● **YOUR TASK**: Every record is to be returned as written, with no omissions.

● **Stored data entries**:
(** * MemeGenerator: a shallow embedding of the quote ingestors, the image
      compositor and the two entry points, with the properties the
      specification states about them.

    Sources embedded here:
      - [src/QuoteEngine/TextIngestor.py]  (ingestors, [QuoteModel])
      - [src/MemeEngine/MemeGenerator.py]  ([MemeGenerator])
      - [src/main.py]                      ([generate_meme])
      - [src/app.py]                       ([setup], [meme_rand], [meme_post])

    Python values are modelled as follows.  A [str] is a list of Unicode
    code points; an [int] is a [Z]; a [float] is a binary64 value of the
    standard library's [SpecFloat]; an exception is a value of [exn] carried
    by the [Raise] outcome of the effect monad [M]; attributes of objects
    and the files on disk live in an explicit [State]. *)

From Stdlib Require Import ZArith NArith List Bool String Ascii Lia.
From Stdlib Require Import SpecFloat.
Import ListNotations.

Local Open Scope Z_scope.

(* ================================================================== *)
(** * Python strings *)

(** A character is a Unicode code point. *)
Definition char := N.
Definition str := list char.

Definition chr (a : ascii) : char := N_of_ascii a.

(** [py "csv"] is the Python literal ['csv']. *)
Definition py (s : string) : str := map chr (list_ascii_of_string s).

Definition char_eqb (a b : char) : bool := N.eqb a b.

Fixpoint str_eqb (a b : str) : bool :=
  match a, b with
  | [], [] => true
  | x :: a', y :: b' => char_eqb x y && str_eqb a' b'
  | _, _ => false
  end.

(** [mem c l] is Python's [c in l] on a list of characters. *)
Definition mem (c : char) (l : list char) : bool := existsb (char_eqb c) l.

(** [s.split(sep)] for a one-character separator: every occurrence of
    [sep] cuts; the result always has at least one piece. *)
Fixpoint split (sep : char) (s : str) : list str :=
  match s with
  | [] => [[]]
  | c :: s' =>
      if char_eqb c sep then [] :: split sep s'
      else match split sep s' with
           | p :: ps => (c :: p) :: ps
           | [] => [[c]]
           end
  end.

(** [sep.join(parts)]. *)
Fixpoint join (sep : str) (parts : list str) : str :=
  match parts with
  | [] => []
  | [p] => p
  | p :: ps => p ++ sep ++ join sep ps
  end.

Fixpoint dropwhile (f : char -> bool) (s : str) : str :=
  match s with
  | [] => []
  | c :: s' => if f c then dropwhile f s' else s
  end.

(** [s.strip()] for a given whitespace test. *)
Definition strip_with (ws : char -> bool) (s : str) : str :=
  rev (dropwhile ws (rev (dropwhile ws s))).

(** [starts_ws ws s]: the first character of [s] is whitespace. *)
Definition starts_ws (ws : char -> bool) (s : str) : bool :=
  match s with
  | [] => false
  | c :: _ => ws c
  end.

(** [s.endswith(suffix)]. *)
Definition endswith (s suffix : str) : bool :=
  Nat.leb (List.length suffix) (List.length s)
  && str_eqb (skipn (List.length s - List.length suffix)%nat s) suffix.

Definition dot : char := chr "."%char.
Definition dash : char := chr "-"%char.
Definition slash : char := chr "/"%char.
Definition newline : char := 10%N.
(** * DeepSeek AI Assistant: conversation memory, attachment ingestion and
      the completion request, embedded from [deepseek-assistant.py].

    The development follows the source file top to bottom:
    - Python values as the code handles them (strings as sequences of code
      points, JSON-derived values, exceptions);
    - [ChatMemory] over the two session keys it owns, as a state-and-exception
      monad (a raised exception keeps the mutations made before it);
    - [process_uploaded_files] with the outcomes of the external calls
      ([file.read], [PyPDF2.PdfReader], [page.extract_text]) as data;
    - [query_deepseek] over an arbitrary behaviour of [requests.post];
    - the two pages and the entry point, one run of the script at a time:
      what the input widgets return in a run is data, and a page's result
      lists the elements its own lines show.
    Logging calls, and the display calls inside [process_uploaded_files] and
    [query_deepseek], only produce output and are left out, except where
    evaluating their argument can raise. *)

From Stdlib Require Import String Ascii ZArith NArith Lia Bool QArith.
From Stdlib.Strings Require Import Byte.
From Stdlib Require Import List.
Import ListNotations.
Local Open Scope Z_scope.
Set Warnings "-register-all".

(** ** Python strings, values and exceptions *)

(** A Python [str] is a sequence of Unicode code points. *)
Definition codepoint := N.
Definition str := list codepoint.

(** A string literal of the source. *)
Definition pystr (s : string) : str :=
  map N_of_ascii (list_ascii_of_string s).

Fixpoint str_eqb (a b : str) : bool :=
  match a, b with
  | [], [] => true
  | x :: a', y :: b' => N.eqb x y && str_eqb a' b'
  | _, _ => false
  end.

(** Values reaching the code at run time: what [response.json()] builds, and
    the [str] arguments of the calls. A dict is kept as its item list; [get]
    reads the first binding of a key. Numeric payloads are never inspected. *)
Inductive value :=
| VNone
| VBool (b : bool)
| VInt (n : Z)
| VFloat (q : Q)
| VStr (s : str)
| VList (l : list value)
| VDict (d : list (str * value)).

Inductive exception :=
| IndexError
| KeyError
| TypeError
| AttributeError
| RequestException (descr : str)   (* requests.exceptions.RequestException and subclasses *)
| Exception (descr : str).         (* any other exception of an external call *)

Inductive outcome (A : Type) :=
| Return (a : A)
| Raise (e : exception).
Arguments Return {A} a.
Arguments Raise {A} e.

(** ** Slices *)

(** [l[i:]] *)
Definition slice_from {A} (i : Z) (l : list A) : list A :=
  if i <? 0 then skipn (Z.to_nat (Z.of_nat (length l) + i)) l
  else skipn (Z.to_nat i) l.

(** [l[:j]] *)
Definition slice_to {A} (j : Z) (l : list A) : list A :=
  if j <? 0 then firstn (Z.to_nat (Z.of_nat (length l) + j)) l
  else firstn (Z.to_nat j) l.

(** [v[:50]] as evaluated in the trimming log line: only sequences can be
    sliced (a dict raises TypeError up to Python 3.11 and KeyError after). *)
Definition getslice50 (v : value) : outcome value :=
  match v with
  | VStr s => Return (VStr (slice_to 50 s))
  | VList l => Return (VList (slice_to 50 l))
  | _ => Raise TypeError
  end.

(** ** Configuration *)

Definition MAX_CONTEXT_MESSAGES : Z := 8.
Definition MAX_FILE_CONTENT : Z := 1000.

● **SOLVED PROBLEM**:
(** * MemeGenerator: a shallow embedding of the quote ingestors, the image
      compositor and the two entry points, with the properties the
      specification states about them.

    Sources embedded here:
      - [src/QuoteEngine/TextIngestor.py]  (ingestors, [QuoteModel])
      - [src/MemeEngine/MemeGenerator.py]  ([MemeGenerator])
      - [src/main.py]                      ([generate_meme])
      - [src/app.py]                       ([setup], [meme_rand], [meme_post])

    Python values are modelled as follows.  A [str] is a list of Unicode
    code points; an [int] is a [Z]; a [float] is a binary64 value of the
    standard library's [SpecFloat]; an exception is a value of [exn] carried
    by the [Raise] outcome of the effect monad [M]; attributes of objects
    and the files on disk live in an explicit [State]. *)

From Stdlib Require Import ZArith NArith List Bool String Ascii Lia.
From Stdlib Require Import SpecFloat.
Import ListNotations.

Local Open Scope Z_scope.

(* ================================================================== *)
(** * Python strings *)

(** A character is a Unicode code point. *)
Definition char := N.
Definition str := list char.

Definition chr (a : ascii) : char := N_of_ascii a.

(** [py "csv"] is the Python literal ['csv']. *)
Definition py (s : string) : str := map chr (list_ascii_of_string s).

Definition char_eqb (a b : char) : bool := N.eqb a b.

Fixpoint str_eqb (a b : str) : bool :=
  match a, b with
  | [], [] => true
  | x :: a', y :: b' => char_eqb x y && str_eqb a' b'
  | _, _ => false
  end.

(** [mem c l] is Python's [c in l] on a list of characters. *)
Definition mem (c : char) (l : list char) : bool := existsb (char_eqb c) l.

(** [s.split(sep)] for a one-character separator: every occurrence of
    [sep] cuts; the result always has at least one piece. *)
Fixpoint split (sep : char) (s : str) : list str :=
  match s with
  | [] => [[]]
  | c :: s' =>
      if char_eqb c sep then [] :: split sep s'
      else match split sep s' with
           | p :: ps => (c :: p) :: ps
           | [] => [[c]]
           end
  end.

(** [sep.join(parts)]. *)
Fixpoint join (sep : str) (parts : list str) : str :=
  match parts with
  | [] => []
  | [p] => p
  | p :: ps => p ++ sep ++ join sep ps
  end.

Fixpoint dropwhile (f : char -> bool) (s : str) : str :=
  match s with
  | [] => []
  | c :: s' => if f c then dropwhile f s' else s
  end.

(** [s.strip()] for a given whitespace test. *)
Definition strip_with (ws : char -> bool) (s : str) : str :=
  rev (dropwhile ws (rev (dropwhile ws s))).

(** [starts_ws ws s]: the first character of [s] is whitespace. *)
Definition starts_ws (ws : char -> bool) (s : str) : bool :=
  match s with
  | [] => false
  | c :: _ => ws c
  end.

(** [s.endswith(suffix)]. *)
Definition endswith (s suffix : str) : bool :=
  Nat.leb (List.length suffix) (List.length s)
  && str_eqb (skipn (List.length s - List.length suffix)%nat s) suffix.

Definition dot : char := chr "."%char.
Definition dash : char := chr "-"%char.
Definition slash : char := chr "/"%char.
Definition newline : char := 10%N.
(** * DeepSeek AI Assistant: conversation memory, attachment ingestion and
      the completion request, embedded from [deepseek-assistant.py].

    The development follows the source file top to bottom:
    - Python values as the code handles them (strings as sequences of code
      points, JSON-derived values, exceptions);
    - [ChatMemory] over the two session keys it owns, as a state-and-exception
      monad (a raised exception keeps the mutations made before it);
    - [process_uploaded_files] with the outcomes of the external calls
      ([file.read], [PyPDF2.PdfReader], [page.extract_text]) as data;
    - [query_deepseek] over an arbitrary behaviour of [requests.post];
    - the two pages and the entry point, one run of the script at a time:
      what the input widgets return in a run is data, and a page's result
      lists the elements its own lines show.
    Logging calls, and the display calls inside [process_uploaded_files] and
    [query_deepseek], only produce output and are left out, except where
    evaluating their argument can raise. *)

From Stdlib Require Import String Ascii ZArith NArith Lia Bool QArith.
From Stdlib.Strings Require Import Byte.
From Stdlib Require Import List.
Import ListNotations.
Local Open Scope Z_scope.
Set Warnings "-register-all".

(** ** Python strings, values and exceptions *)

(** A Python [str] is a sequence of Unicode code points. *)
Definition codepoint := N.
Definition str := list codepoint.

(** A string literal of the source. *)
Definition pystr (s : string) : str :=
  map N_of_ascii (list_ascii_of_string s).

Fixpoint str_eqb (a b : str) : bool :=
  match a, b with
  | [], [] => true
  | x :: a', y :: b' => N.eqb x y && str_eqb a' b'
  | _, _ => false
  end.

(** Values reaching the code at run time: what [response.json()] builds, and
    the [str] arguments of the calls. A dict is kept as its item list; [get]
    reads the first binding of a key. Numeric payloads are never inspected. *)
Inductive value :=
| VNone
| VBool (b : bool)
| VInt (n : Z)
| VFloat (q : Q)
| VStr (s : str)
| VList (l : list value)
| VDict (d : list (str * value)).

Inductive exception :=
| IndexError
| KeyError
| TypeError
| AttributeError
| RequestException (descr : str)   (* requests.exceptions.RequestException and subclasses *)
| Exception (descr : str).         (* any other exception of an external call *)

Inductive outcome (A : Type) :=
| Return (a : A)
| Raise (e : exception).
Arguments Return {A} a.
Arguments Raise {A} e.

(** ** Slices *)

(** [l[i:]] *)
Definition slice_from {A} (i : Z) (l : list A) : list A :=
  if i <? 0 then skipn (Z.to_nat (Z.of_nat (length l) + i)) l
  else skipn (Z.to_nat i) l.

(** [l[:j]] *)
Definition slice_to {A} (j : Z) (l : list A) : list A :=
  if j <? 0 then firstn (Z.to_nat (Z.of_nat (length l) + j)) l
  else firstn (Z.to_nat j) l.

(** [v[:50]] as evaluated in the trimming log line: only sequences can be
    sliced (a dict raises TypeError up to Python 3.11 and KeyError after). *)
Definition getslice50 (v : value) : outcome value :=
  match v with
  | VStr s => Return (VStr (slice_to 50 s))
  | VList l => Return (VList (slice_to 50 l))
  | _ => Raise TypeError
  end.

(** ** Configuration *)

Definition MAX_CONTEXT_MESSAGES : Z := 8.
Definition MAX_FILE_CONTENT : Z := 1000.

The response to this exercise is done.